### Try it
If a line in the data has the string "mExceptionHandlerReady", please show it.

### Records provided
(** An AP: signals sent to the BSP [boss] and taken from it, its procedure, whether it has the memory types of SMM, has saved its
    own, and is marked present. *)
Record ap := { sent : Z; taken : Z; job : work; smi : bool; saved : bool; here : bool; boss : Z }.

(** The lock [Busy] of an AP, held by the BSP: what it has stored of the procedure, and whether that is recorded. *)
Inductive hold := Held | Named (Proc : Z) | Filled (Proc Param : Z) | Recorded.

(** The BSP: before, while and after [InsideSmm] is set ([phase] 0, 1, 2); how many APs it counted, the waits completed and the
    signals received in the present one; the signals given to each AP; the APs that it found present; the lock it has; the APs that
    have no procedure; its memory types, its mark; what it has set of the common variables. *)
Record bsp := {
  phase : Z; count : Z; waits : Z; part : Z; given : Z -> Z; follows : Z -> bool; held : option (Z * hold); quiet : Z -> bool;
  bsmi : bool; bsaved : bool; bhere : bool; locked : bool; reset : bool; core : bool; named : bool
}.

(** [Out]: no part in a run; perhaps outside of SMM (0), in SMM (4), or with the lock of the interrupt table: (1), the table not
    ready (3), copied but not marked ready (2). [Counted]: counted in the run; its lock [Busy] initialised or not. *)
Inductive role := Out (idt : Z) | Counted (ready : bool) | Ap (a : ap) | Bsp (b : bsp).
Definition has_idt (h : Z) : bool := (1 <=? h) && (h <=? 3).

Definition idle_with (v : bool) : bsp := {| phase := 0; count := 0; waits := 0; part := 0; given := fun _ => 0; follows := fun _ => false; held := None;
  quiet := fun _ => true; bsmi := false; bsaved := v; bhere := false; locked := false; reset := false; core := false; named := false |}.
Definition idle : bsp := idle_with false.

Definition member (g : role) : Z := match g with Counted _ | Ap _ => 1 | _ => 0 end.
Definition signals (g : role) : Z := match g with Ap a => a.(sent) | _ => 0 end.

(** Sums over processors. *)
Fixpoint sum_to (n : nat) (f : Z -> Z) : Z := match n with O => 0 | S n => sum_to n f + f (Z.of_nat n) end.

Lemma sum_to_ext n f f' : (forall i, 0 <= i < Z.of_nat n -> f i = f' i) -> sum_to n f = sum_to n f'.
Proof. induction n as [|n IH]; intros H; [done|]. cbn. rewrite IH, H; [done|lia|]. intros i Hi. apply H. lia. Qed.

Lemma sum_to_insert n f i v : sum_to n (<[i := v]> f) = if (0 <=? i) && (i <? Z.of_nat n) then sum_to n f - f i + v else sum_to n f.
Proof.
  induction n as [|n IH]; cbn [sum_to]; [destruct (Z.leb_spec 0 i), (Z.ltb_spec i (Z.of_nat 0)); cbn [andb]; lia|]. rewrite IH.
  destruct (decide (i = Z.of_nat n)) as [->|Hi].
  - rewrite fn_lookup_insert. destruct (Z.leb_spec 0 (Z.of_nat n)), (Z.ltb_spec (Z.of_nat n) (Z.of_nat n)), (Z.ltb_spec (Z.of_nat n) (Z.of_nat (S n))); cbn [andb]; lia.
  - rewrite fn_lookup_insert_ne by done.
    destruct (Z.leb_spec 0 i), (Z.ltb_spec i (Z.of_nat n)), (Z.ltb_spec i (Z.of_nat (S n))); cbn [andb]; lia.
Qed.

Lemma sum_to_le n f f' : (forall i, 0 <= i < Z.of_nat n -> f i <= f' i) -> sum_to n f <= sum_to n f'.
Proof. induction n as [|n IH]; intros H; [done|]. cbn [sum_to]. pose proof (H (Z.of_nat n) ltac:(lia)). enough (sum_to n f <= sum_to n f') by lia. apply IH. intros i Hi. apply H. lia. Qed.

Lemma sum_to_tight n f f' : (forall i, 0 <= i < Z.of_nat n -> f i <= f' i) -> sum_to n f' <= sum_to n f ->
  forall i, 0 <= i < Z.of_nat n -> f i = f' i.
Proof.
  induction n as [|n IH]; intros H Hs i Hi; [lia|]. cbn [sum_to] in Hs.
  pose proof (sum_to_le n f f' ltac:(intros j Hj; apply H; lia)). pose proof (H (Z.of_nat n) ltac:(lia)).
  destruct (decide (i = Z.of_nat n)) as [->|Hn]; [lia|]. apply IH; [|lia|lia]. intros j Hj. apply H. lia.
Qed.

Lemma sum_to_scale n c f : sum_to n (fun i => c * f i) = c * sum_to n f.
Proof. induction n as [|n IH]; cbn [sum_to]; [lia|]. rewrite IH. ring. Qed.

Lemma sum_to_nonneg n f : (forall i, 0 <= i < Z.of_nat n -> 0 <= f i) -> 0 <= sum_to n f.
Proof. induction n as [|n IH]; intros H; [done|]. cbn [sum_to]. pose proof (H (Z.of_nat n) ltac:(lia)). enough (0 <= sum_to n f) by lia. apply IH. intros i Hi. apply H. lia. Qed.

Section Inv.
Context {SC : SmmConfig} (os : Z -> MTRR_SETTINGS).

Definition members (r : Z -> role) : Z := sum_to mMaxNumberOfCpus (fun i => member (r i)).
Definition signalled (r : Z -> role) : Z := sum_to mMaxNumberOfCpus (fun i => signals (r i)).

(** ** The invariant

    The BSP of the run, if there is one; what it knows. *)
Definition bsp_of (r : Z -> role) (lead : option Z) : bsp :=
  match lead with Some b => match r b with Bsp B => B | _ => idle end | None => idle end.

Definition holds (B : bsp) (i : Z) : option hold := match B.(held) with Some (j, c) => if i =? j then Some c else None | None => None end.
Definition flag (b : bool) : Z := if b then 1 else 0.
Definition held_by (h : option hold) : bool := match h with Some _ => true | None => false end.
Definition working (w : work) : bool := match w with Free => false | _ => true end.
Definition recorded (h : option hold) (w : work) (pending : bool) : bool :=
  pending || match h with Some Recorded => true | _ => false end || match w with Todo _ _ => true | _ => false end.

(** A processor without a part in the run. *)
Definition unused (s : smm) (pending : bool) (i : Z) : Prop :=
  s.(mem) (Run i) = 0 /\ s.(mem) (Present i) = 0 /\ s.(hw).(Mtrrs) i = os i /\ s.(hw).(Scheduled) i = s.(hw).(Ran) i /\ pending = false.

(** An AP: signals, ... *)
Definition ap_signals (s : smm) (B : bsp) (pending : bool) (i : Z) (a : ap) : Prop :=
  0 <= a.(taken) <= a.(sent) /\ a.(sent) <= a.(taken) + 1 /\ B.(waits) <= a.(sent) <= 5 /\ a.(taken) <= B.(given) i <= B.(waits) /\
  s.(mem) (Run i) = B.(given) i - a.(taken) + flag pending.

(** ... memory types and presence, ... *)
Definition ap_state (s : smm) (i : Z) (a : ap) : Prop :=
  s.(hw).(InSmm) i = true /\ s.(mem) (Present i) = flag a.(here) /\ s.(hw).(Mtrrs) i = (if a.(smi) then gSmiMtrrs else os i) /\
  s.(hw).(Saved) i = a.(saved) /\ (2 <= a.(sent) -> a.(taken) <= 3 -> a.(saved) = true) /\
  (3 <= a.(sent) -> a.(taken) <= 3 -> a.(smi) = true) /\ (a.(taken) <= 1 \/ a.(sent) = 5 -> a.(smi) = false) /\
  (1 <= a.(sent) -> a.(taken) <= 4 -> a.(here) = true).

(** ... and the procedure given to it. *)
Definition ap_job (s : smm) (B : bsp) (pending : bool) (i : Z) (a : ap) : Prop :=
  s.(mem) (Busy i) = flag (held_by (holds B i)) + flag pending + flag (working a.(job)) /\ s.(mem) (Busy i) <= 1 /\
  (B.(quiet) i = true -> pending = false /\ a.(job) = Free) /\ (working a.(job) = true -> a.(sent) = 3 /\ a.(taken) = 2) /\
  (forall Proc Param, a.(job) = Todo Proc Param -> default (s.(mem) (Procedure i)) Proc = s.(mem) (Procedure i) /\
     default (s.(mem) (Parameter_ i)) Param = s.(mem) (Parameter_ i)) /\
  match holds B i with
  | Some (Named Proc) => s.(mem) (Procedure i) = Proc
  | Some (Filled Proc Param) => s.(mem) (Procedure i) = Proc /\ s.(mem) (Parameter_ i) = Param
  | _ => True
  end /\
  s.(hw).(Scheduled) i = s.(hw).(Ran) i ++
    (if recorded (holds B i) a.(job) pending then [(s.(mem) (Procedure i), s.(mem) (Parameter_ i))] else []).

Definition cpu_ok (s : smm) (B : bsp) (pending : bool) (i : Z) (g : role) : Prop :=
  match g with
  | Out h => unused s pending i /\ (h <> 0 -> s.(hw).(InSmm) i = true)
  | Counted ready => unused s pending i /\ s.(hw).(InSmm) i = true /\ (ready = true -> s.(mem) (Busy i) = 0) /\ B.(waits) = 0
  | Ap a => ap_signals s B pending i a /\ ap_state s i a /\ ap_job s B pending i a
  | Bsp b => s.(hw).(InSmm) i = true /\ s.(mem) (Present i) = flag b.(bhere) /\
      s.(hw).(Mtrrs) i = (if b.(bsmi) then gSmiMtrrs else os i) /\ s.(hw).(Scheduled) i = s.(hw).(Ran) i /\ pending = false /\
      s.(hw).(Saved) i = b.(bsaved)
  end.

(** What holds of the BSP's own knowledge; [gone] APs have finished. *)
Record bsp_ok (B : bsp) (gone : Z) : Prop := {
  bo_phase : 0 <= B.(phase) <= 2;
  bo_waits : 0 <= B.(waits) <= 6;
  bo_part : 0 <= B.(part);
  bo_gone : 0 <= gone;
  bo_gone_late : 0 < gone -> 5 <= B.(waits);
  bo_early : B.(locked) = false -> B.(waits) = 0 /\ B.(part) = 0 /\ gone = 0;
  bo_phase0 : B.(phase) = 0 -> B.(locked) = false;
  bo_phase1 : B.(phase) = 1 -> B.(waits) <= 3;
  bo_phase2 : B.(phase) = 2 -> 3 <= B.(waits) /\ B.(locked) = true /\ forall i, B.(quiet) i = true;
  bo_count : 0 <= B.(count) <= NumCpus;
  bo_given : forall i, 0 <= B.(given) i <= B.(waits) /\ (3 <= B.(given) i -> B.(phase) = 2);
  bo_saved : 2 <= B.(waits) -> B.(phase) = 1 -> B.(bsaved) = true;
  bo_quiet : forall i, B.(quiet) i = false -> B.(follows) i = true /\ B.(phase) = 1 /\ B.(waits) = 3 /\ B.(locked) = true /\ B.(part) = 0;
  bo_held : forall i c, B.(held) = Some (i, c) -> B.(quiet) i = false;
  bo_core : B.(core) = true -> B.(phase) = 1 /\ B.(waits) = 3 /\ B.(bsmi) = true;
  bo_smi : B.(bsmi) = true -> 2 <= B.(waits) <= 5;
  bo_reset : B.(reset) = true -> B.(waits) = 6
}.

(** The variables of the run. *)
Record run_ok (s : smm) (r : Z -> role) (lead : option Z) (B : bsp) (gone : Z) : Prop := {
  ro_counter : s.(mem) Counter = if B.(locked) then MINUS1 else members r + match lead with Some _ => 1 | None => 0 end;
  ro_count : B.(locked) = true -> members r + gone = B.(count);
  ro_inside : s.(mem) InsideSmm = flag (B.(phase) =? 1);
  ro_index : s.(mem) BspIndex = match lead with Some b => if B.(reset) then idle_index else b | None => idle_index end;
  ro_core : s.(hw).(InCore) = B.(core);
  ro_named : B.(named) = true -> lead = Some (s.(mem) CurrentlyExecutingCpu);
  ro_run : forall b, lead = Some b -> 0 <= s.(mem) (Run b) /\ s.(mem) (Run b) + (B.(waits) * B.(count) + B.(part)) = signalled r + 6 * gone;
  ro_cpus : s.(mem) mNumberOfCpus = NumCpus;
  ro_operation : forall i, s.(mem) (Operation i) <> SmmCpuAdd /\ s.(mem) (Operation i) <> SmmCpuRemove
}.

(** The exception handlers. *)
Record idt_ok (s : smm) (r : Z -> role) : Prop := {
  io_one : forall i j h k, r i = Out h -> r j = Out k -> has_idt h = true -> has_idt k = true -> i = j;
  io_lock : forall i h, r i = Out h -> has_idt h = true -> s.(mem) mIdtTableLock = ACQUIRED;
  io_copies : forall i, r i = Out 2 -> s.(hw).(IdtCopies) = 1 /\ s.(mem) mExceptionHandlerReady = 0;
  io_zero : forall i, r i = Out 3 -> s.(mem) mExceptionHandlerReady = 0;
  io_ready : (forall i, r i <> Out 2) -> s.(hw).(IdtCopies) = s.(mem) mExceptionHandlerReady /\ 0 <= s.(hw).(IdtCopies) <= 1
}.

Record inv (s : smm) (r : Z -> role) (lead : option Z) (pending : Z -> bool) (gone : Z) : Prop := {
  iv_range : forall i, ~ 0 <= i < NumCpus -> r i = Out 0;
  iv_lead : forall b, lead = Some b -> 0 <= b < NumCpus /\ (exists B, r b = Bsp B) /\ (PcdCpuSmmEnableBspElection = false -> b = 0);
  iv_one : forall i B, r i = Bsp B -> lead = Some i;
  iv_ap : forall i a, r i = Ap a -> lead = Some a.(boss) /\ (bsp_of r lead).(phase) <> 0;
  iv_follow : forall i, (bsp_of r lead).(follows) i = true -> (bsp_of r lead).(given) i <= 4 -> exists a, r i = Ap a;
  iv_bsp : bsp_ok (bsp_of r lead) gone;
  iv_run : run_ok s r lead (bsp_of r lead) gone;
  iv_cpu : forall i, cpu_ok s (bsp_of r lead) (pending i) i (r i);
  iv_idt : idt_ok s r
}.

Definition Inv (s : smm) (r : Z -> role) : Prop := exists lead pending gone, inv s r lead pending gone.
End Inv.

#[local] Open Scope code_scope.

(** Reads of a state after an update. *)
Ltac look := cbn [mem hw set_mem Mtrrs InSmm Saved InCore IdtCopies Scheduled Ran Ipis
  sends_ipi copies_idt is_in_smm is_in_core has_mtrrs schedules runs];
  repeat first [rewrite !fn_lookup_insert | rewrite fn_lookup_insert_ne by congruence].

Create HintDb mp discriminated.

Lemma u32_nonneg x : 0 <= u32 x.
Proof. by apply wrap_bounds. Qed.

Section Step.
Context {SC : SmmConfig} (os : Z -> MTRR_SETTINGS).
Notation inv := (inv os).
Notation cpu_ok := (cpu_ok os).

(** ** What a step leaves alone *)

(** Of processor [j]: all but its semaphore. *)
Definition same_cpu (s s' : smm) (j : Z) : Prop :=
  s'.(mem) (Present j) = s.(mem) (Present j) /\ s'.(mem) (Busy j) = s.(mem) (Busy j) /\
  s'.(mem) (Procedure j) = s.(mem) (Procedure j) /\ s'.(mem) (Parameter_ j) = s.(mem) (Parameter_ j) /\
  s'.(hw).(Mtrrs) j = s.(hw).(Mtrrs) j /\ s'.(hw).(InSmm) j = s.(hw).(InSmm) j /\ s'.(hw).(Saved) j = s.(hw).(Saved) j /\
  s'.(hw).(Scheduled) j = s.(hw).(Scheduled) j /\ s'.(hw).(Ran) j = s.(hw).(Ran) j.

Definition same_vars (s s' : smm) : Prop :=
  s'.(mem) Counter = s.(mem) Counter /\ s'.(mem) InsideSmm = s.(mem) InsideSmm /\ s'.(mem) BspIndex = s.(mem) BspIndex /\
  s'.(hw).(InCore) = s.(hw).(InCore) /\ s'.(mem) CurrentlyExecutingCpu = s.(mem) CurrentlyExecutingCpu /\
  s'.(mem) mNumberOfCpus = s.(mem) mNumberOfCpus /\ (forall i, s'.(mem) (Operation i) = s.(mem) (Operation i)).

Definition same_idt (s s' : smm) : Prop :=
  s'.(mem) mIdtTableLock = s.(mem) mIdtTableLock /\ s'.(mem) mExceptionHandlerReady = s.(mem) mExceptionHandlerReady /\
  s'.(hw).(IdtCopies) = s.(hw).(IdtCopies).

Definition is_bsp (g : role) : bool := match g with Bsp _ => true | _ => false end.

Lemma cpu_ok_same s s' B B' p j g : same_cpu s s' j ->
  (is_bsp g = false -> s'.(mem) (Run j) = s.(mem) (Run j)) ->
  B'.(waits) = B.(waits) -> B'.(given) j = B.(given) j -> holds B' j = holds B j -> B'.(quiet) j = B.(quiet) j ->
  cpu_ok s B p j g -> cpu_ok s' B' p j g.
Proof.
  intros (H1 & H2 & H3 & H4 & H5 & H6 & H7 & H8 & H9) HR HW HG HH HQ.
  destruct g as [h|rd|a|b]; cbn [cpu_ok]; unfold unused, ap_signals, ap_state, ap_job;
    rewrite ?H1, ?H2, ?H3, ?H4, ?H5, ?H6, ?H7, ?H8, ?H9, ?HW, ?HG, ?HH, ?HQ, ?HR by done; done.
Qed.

### Output
  io_copies : forall i, r i = Out 2 -> s.(hw).(IdtCopies) = 1 /\ s.(mem) mExceptionHandlerReady = 0;
  io_zero : forall i, r i = Out 3 -> s.(mem) mExceptionHandlerReady = 0;
  io_ready : (forall i, r i <> Out 2) -> s.(hw).(IdtCopies) = s.(mem) mExceptionHandlerReady /\ 0 <= s.(hw).(IdtCopies) <= 1
  s'.(mem) mIdtTableLock = s.(mem) mIdtTableLock /\ s'.(mem) mExceptionHandlerReady = s.(mem) mExceptionHandlerReady /\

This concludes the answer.